Not everyone understands the steps involved in voting, so I thought I'd put together a handy-dandy guide on how to vote.

1. Be, or become, a US citizen.*
2. Avoid conviction for a felony.**
3. Register to vote.***
4. Go to the polls.****
5. Using whatever machine or other voting device is in place, vote for the ballot initiatives and candidates of your choice.*****

* Also, be sure to look like an American. And remember, although it's not a crime to vote if you're a naturalized citizen who immigrated from another country, you are subject to intimidation by people who would rather people immigrated from a different country than you did, or would rather no one immigrated at all.
** Also, be sure your name isn't like the name of someone who has been convicted of a felony. In many states, voters are purged from the rolls based on roughly accurate lists of convicted felons, and occasionally, mistakes are made. I recommend carefully reviewing all felony convictions in your state several weeks prior to Election Day, so that you have time to legally change your name and re-register to vote to assure eligibility.
*** See above. It may be necessary to register repeatedly. For instance, in some counties I could name in California (where there's a "Motor-Voter" act that gives people the option of changing their voting registration when they change their addresses with the DMV), voter registration can only be guaranteed by registering more than once.
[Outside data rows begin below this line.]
Lemma keys_optionalHeader (h o : string) (options headers : Js.object) (k : string) :
  In k (map fst (WaasApi.optionalHeader h o options headers)) ->
  (k = h /\ Js.truthy (Js.prop o options) = true) \/ In k (map fst headers).
Proof.
  unfold WaasApi.optionalHeader.
  destruct (Js.truthy (Js.prop o options)); [|auto].
  rewrite keys_set. intuition.
Qed.

Lemma credential_header_lookup (options : Js.object) (h c : string) :
  In (h, c) credentialHeaders ->
  Js.prop h (Axios.headers (WaasApi.api options)) = Js.prop c options.
Proof.
  intros Hin. unfold WaasApi.api. simpl Axios.headers.
  rewrite !prop_optionalHeader. simpl in Hin.
  repeat (destruct Hin as [[= <- <-]|Hin];
          [simpl; rewrite ?andb_false_r; reflexivity|]).
  destruct Hin.
Qed.

Lemma optional_header_lookup (options : Js.object) (h o : string) :
  In (h, o) optionalHeaders ->
  Js.prop h (Axios.headers (WaasApi.api options))
  = if Js.truthy (Js.prop o options) then Js.prop o options else Js.Undefined.
Proof.
  intros Hin. unfold WaasApi.api. simpl Axios.headers.
  rewrite !prop_optionalHeader. simpl in Hin.
  repeat (destruct Hin as [[= <- <-]|Hin];
          [simpl; rewrite ?andb_false_r, ?andb_true_r;
           now destruct (Js.truthy _)|]).
  destruct Hin.
Qed.

Lemma headers_NoDup (options : Js.object) :
  NoDup (map fst (Axios.headers (WaasApi.api options))).
Proof.
  unfold WaasApi.api. simpl Axios.headers.
  repeat apply NoDup_keys_optionalHeader. simpl.
  repeat constructor; simpl; intuition discriminate.
Qed.

Lemma headers_keys (options : Js.object) (k : string) :
  In k (map fst (Axios.headers (WaasApi.api options))) ->
  In k (map fst credentialHeaders) \/ k = "common"%string \/
  exists o, In (k, o) optionalHeaders /\ Js.truthy (Js.prop o options) = true.
Proof.
  intros Hin. unfold WaasApi.api in Hin. simpl Axios.headers in Hin.
  repeat (apply keys_optionalHeader in Hin as [[-> Ht]|Hin];
          [right; right; eexists; split; [|exact Ht]; simpl; auto 10|]).
  simpl in Hin. simpl. intuition.
Qed.

(** X5.  What the instance sends.  The three credential headers always
    carry the credentials, and [common] asks for JSON; the header of an
    optional option carries the option when the option is truthy and is
    not there at all otherwise, so that an option which passed the type
    check but is the empty string or the number 0 is dropped without a
    word. *)
Theorem api_headers_lookup (options : Js.object) :
  let headers := Axios.headers (WaasApi.api options) in
  (forall h c, In (h, c) credentialHeaders -> Js.prop h headers = Js.prop c options) /\
  Js.prop "common" headers = Js.Obj [("Accept", Js.Str "application/json")] /\
  (forall h o, In (h, o) optionalHeaders ->
     Js.prop h headers
     = if Js.truthy (Js.prop o options) then Js.prop o options else Js.Undefined) /\
  (forall h o, In (h, o) optionalHeaders ->
     Js.prop o options = Js.Str "" \/ Js.prop o options = Js.Num 0 ->
     Js.prop h headers = Js.Undefined).
Proof.
  intros headers. subst headers. split; [|split; [|split]].
  - apply credential_header_lookup.
  - unfold WaasApi.api. simpl Axios.headers.
    rewrite !prop_optionalHeader. simpl. rewrite ?andb_false_r. reflexivity.
  - apply optional_header_lookup.
  - intros h o Hin Hfalsy. rewrite (optional_header_lookup options h o Hin).
    destruct Hfalsy as [-> | ->]; reflexivity.
Qed.

(** X6.  No header is set twice, and the instance has no header besides
    the three of the credentials, [common] and those of the optional
    options that are truthy. *)
Theorem api_headers_names (options : Js.object) :
  let headers := Axios.headers (WaasApi.api options) in
  NoDup (map fst headers) /\
  (forall k, In k (map fst headers) ->
     In k (map fst credentialHeaders) \/ k = "common"%string \/
     exists o, In (k, o) optionalHeaders /\ Js.truthy (Js.prop o options) = true).
Proof.
  intros headers. subst headers. split.
  - apply headers_NoDup.
  - apply headers_keys.
Qed.

End Headers.

(** ** The recipient data of the ERC20 wallet *)

Section RecipientsDataFacts.
Import EthErc20Wallet.

Variable recipientType : Js.object -> option string.

Local Abbreviation getRecipientsData :=
  (EthErc20Wallet.getRecipientsData recipientType).

(** The three properties of the argument stand for any three values. *)
Ltac recipient_values recipient :=
  unfold EthErc20Wallet.getRecipientsData, EthErc20Wallet.checked,
    Typeforce.object, stringOrNil;
  rewrite ?wellFormed_iff;
  generalize (Js.prop "to" recipient) (Js.prop "amount" recipient)
    (Js.prop "from" recipient);
  intros to amount from.

Ltac by_cases :=
  repeat match goal with
         | |- context [Js.truthy ?v] => destruct (Js.truthy v) eqn:?
         | |- context [Js.is_string ?v] => destruct (Js.is_string v) eqn:?
         | |- context [Js.is_nil ?v] => destruct (Js.is_nil v) eqn:?
         end;
  simpl; intuition (subst; try discriminate; try congruence; try reflexivity).

(** X7.  [mint] data: the recipient passes exactly when [amount] is a
    string with something in it, [from] is falsy and [to] is a string or
    left out; what comes back is [{to, amount}] and nothing else. *)
Theorem getRecipientsData_mint (recipient o : Js.object) :
  getRecipientsData MINT recipient = inr o <->
  o = [("to", Js.prop "to" recipient); ("amount", Js.prop "amount" recipient)] /\
  wellFormed (Js.prop "amount" recipient) /\
  Js.truthy (Js.prop "from" recipient) = false /\
  stringOrNil (Js.prop "to" recipient).
Proof.
  recipient_values recipient. simpl. by_cases.
Qed.

(** X8.  [burn] data: the recipient passes exactly when [amount] is a
    string with something in it and both [to] and [from] are falsy; what
    comes back is [{amount}]. *)
Theorem getRecipientsData_burn (recipient o : Js.object) :
  getRecipientsData BURN recipient = inr o <->
  o = [("amount", Js.prop "amount" recipient)] /\
  wellFormed (Js.prop "amount" recipient) /\
  Js.truthy (Js.prop "to" recipient) = false /\
  Js.truthy (Js.prop "from" recipient) = false.
Proof.
  recipient_values recipient. simpl. by_cases.
Qed.

(** X9.  [transferFrom] data: the recipient passes exactly when [from] and
    [amount] are strings with something in them and [to] is falsy; what
    comes back is [{from, amount}]. *)
Theorem getRecipientsData_transferFrom (recipient o : Js.object) :
  getRecipientsData TRANSFER_FROM recipient = inr o <->
  o = [("from", Js.prop "from" recipient); ("amount", Js.prop "amount" recipient)] /\
  wellFormed (Js.prop "from" recipient) /\
  Js.truthy (Js.prop "to" recipient) = false /\
  wellFormed (Js.prop "amount" recipient).
Proof.
  recipient_values recipient. simpl. by_cases.
Qed.

(** X10.  [transfer] and [approve] data are one case: the recipient passes
    exactly when [to] and [amount] are truthy, [from] is falsy and
    [{to, amount}] has the recipient type; what comes back is
    [{to, amount}]. *)
Theorem getRecipientsData_transfer_approve (recipient o : Js.object) :
  getRecipientsData APPROVE recipient = getRecipientsData TRANSFER recipient /\
  (getRecipientsData TRANSFER recipient = inr o <->
   o = [("to", Js.prop "to" recipient); ("amount", Js.prop "amount" recipient)] /\
   Js.truthy (Js.prop "to" recipient) = true /\
   Js.truthy (Js.prop "from" recipient) = false /\
   Js.truthy (Js.prop "amount" recipient) = true /\
   recipientType
     [("to", Js.prop "to" recipient); ("amount", Js.prop "amount" recipient)]
   = None).
Proof.
  split; [reflexivity|].
  recipient_values recipient.
  destruct (recipientType [("to", to); ("amount", amount)]); by_cases.
Qed.

End RecipientsDataFacts.

(** ** The errors and the requests of the ERC20 wallet *)

Section Erc20Methods.
Import EthErc20Wallet.

Variable recipientType : Js.object -> option string.

Local Abbreviation getRecipientsData :=
  (EthErc20Wallet.getRecipientsData recipientType).
Local Abbreviation send := (EthErc20Wallet.send recipientType).
Local Abbreviation approve := (EthErc20Wallet.approve recipientType).
Local Abbreviation transferFrom := (EthErc20Wallet.transferFrom recipientType).
Local Abbreviation burn := (EthErc20Wallet.burn recipientType).
Local Abbreviation mint := (EthErc20Wallet.mint recipientType).

Lemma truthy_not_nil (v : Js.value) :
  Js.truthy v = true -> Js.is_nil v = false.
Proof.
  destruct v; simpl; intros H; try reflexivity; discriminate.
Qed.

Ltac split_on_tests H :=
  repeat match type of H with
         | context [Js.truthy ?v] => destruct (Js.truthy v) eqn:?
         | context [Js.is_string ?v] => destruct (Js.is_string v) eqn:?
         | context [Js.is_nil ?v] => destruct (Js.is_nil v) eqn:?
         | context [recipientType ?v] => destruct (recipientType v) eqn:?
         end;
  simpl in H.

(** X11.  A typeforce error of the [mint], [burn] and [transferFrom] data
    names one of [to], [amount], [from], and the property it names is
    given (neither undefined nor null) and is no string. *)
Theorem getRecipientsData_type_error (method : METHOD) (recipient : Js.object)
  (p : string) :
  method = MINT \/ method = BURN \/ method = TRANSFER_FROM ->
  getRecipientsData method recipient = inl (TfTypeError p) ->
  In p ["to"; "amount"; "from"]%string /\
  Js.is_nil (Js.prop p recipient) = false /\
  Js.is_string (Js.prop p recipient) = false.
Proof.
  intros Hmethod H.
  unfold EthErc20Wallet.getRecipientsData, EthErc20Wallet.checked,
    Typeforce.object in H.
  remember (Js.prop "to" recipient) as to eqn:Hto.
  remember (Js.prop "amount" recipient) as amount eqn:Hamount.
  remember (Js.prop "from" recipient) as from eqn:Hfrom.
  destruct Hmethod as [-> | [-> | ->]]; simpl in H; split_on_tests H;
    try discriminate; injection H as <-; subst; simpl;
    auto using truthy_not_nil.
Qed.
Lemma group_top_level_pattern (objs : list ObjectMetadata) (k : string)
    (p : Types.Partition) :
  Z.of_nat (length objs) <= max_int64 ->
  group_top_level objs !! k = Some p ->
  Prefix p = k +:+ "/" /\ Pattern p = hierarchical_name.
Proof.
  intros Hlen. rewrite group_top_level_lookup by done.
  destruct (members top_key k objs); [done|]. by intros [= <-].
Qed.

Lemma prefix_keys (l : list (string * Types.Partition)) :
  (forall k p, In (k, p) l -> Prefix p = k) ->
  Prefix <$> l.*2 = l.*1.
Proof.
  induction l as [|[k p] l IH]; intros H; [done|].
  cbn [fmap list_fmap fst snd]. f_equal.
  - apply H. by left.
  - apply IH. intros k' p' Hin. apply H. by right.
Qed.

(** Two partitions of the map of a pattern with one prefix are one. *)
Lemma group_matches_prefix_inj (objs : list ObjectMetadata) (name : string)
    (re : regex) (p q : Types.Partition) :
  Z.of_nat (length objs) <= max_int64 ->
  In p (map_to_list (group_matches objs name re)).*2 ->
  In q (map_to_list (group_matches objs name re)).*2 ->
  Prefix p = Prefix q -> p = q.
Proof.
  intros Hlen [k Hk]%values_lookup [k' Hk']%values_lookup Heq.
  destruct (group_matches_prefix _ _ _ _ _ Hlen Hk) as [H1 _].
  destruct (group_matches_prefix _ _ _ _ _ Hlen Hk') as [H2 _].
  assert (k = k') as <- by congruence. congruence.
Qed.

Lemma In_groupByPattern (objs : list ObjectMetadata) (name : string)
    (re : regex) (p : Types.Partition) :
  In p (groupByPattern objs name re)
  <-> In p (map_to_list (group_matches objs name re)).*2.
Proof.
  unfold groupByPattern. rewrite <- !list_elem_of_In.
  by rewrite merge_sort_Permutation.
Qed.

(** The partitions [groupByPattern] returns are in strictly ascending
    order of their prefixes. *)
Lemma groupByPattern_ascending (objs : list ObjectMetadata) (name : string)
    (re : regex) :
  Z.of_nat (length objs) <= max_int64 ->
  StronglySorted (fun p q => GoString.lt (Prefix p) (Prefix q) = true)
    (groupByPattern objs name re).
Proof.
  intros Hlen.
  assert (Hs : StronglySorted (not_before less_prefix)
                 (groupByPattern objs name re))
    by (apply StronglySorted_merge_sort; apply _).
  assert (Hnd : NoDup (groupByPattern objs name re)).
  { unfold groupByPattern. rewrite merge_sort_Permutation.
    apply (NoDup_fmap_1 Prefix). rewrite prefix_keys.
    - apply NoDup_fst_map_to_list.
    - intros k p Hi. apply list_elem_of_In, elem_of_map_to_list in Hi.
      by destruct (group_matches_prefix _ _ _ _ _ Hlen Hi). }
  assert (Hin : forall p, In p (groupByPattern objs name re) ->
                  In p (map_to_list (group_matches objs name re)).*2)
    by (intros p; apply In_groupByPattern).
  induction Hs as [|p l Hs IH Hall]; [constructor|].
  apply NoDup_cons in Hnd as [Hp Hnd].
  constructor.
  - apply IH; [done|]. intros q Hq. apply Hin. by right.
  - apply List.Forall_forall. intros q Hq.
    apply (proj1 (List.Forall_forall _ _) Hall) in Hq as Hle.
    apply not_before_prefix, leb_le in Hle.
    unfold GoString.lt, String.ltb, String.leb in *.
    destruct (String.compare (Prefix p) (Prefix q)) eqn:Hc; [|done|done].
    apply String.compare_eq_iff in Hc.
    exfalso. apply Hp. apply list_elem_of_In.
    rewrite (group_matches_prefix_inj objs name re p q Hlen); auto.
    + apply Hin. by left.
    + apply Hin. by right.
Qed.

(** [groupByPattern] has one result. *)
Lemma groupByPattern_returns_unique (objs : list ObjectMetadata)
    (name : string) (re : regex) (res : list Types.Partition) :
  Z.of_nat (length objs) <= max_int64 ->
  groupByPattern_returns objs name re res <-> res = groupByPattern objs name re.
Proof.
  intros Hlen. split.
  - intros (order & Hv & Hp & Hs). unfold visits in Hv.
    assert (Hperm : res ≡ₚ groupByPattern objs name re).
    { unfold groupByPattern. by rewrite merge_sort_Permutation, Hp, Hv. }
    apply (StronglySorted_unique_strong (not_before less_prefix));
      [|done|apply StronglySorted_merge_sort; apply _|done].
    intros p q Hp' Hq' H1 H2.
    apply not_before_prefix in H1, H2.
    apply (group_matches_prefix_inj objs name re p q Hlen).
    + apply In_groupByPattern, list_elem_of_In. by rewrite <- Hperm.
    + by apply In_groupByPattern, list_elem_of_In.
    + by apply (anti_symm String.le).
  - intros ->. exists (map_to_list (group_matches objs name re)).*2.
    split; [by unfold visits|]. apply merge_sort_sort_Slice; apply _.
Qed.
But this could also make your vote ineligible, depending on (a) whether you vote, (b) how you vote, and (c) whether elections officials want you to vote.
Also, remember that in many states, it becomes more difficult to register to vote depending on how you intend to register and how much like an American you look. In some cases, choosing a different party or plastic surgery may be necessary.
**** Generally, these will be conveniently close to your home residence. Some people have received notice that their polling places have been moved, when in fact they have not. Some people have been told their polling places are closed, or that they will open late, or that they have run out of ballots or machines. In some polling places, there are very long lines as a result. During the 2004 elections, voters in several precincts in Ohio and elsewhere were unable to vote because of such factors. But you have to expect some inconvenience in a democracy.
***** Some touch-screen voting machines are known to create inaccurate records of votes. This is only a problem when you want to cast your vote for a particular candidate, and the machine changes it to a vote for another particular candidate. In many places, the machines also produce a paper record of your vote that you can check against your intended vote, which lets you know right away whether your vote was counted as you intended it. Other voting machines can apparently be broken open or hacked into in a couple minutes and altered to change all sorts of votes. No technology is foolproof. And there is no evidence to support the rumor that some Diebold machines are armed with touch-screen tasers.

1 comment:

KOM said...

As you say, no technology is foolproof, including paper ballots. Or simple writing.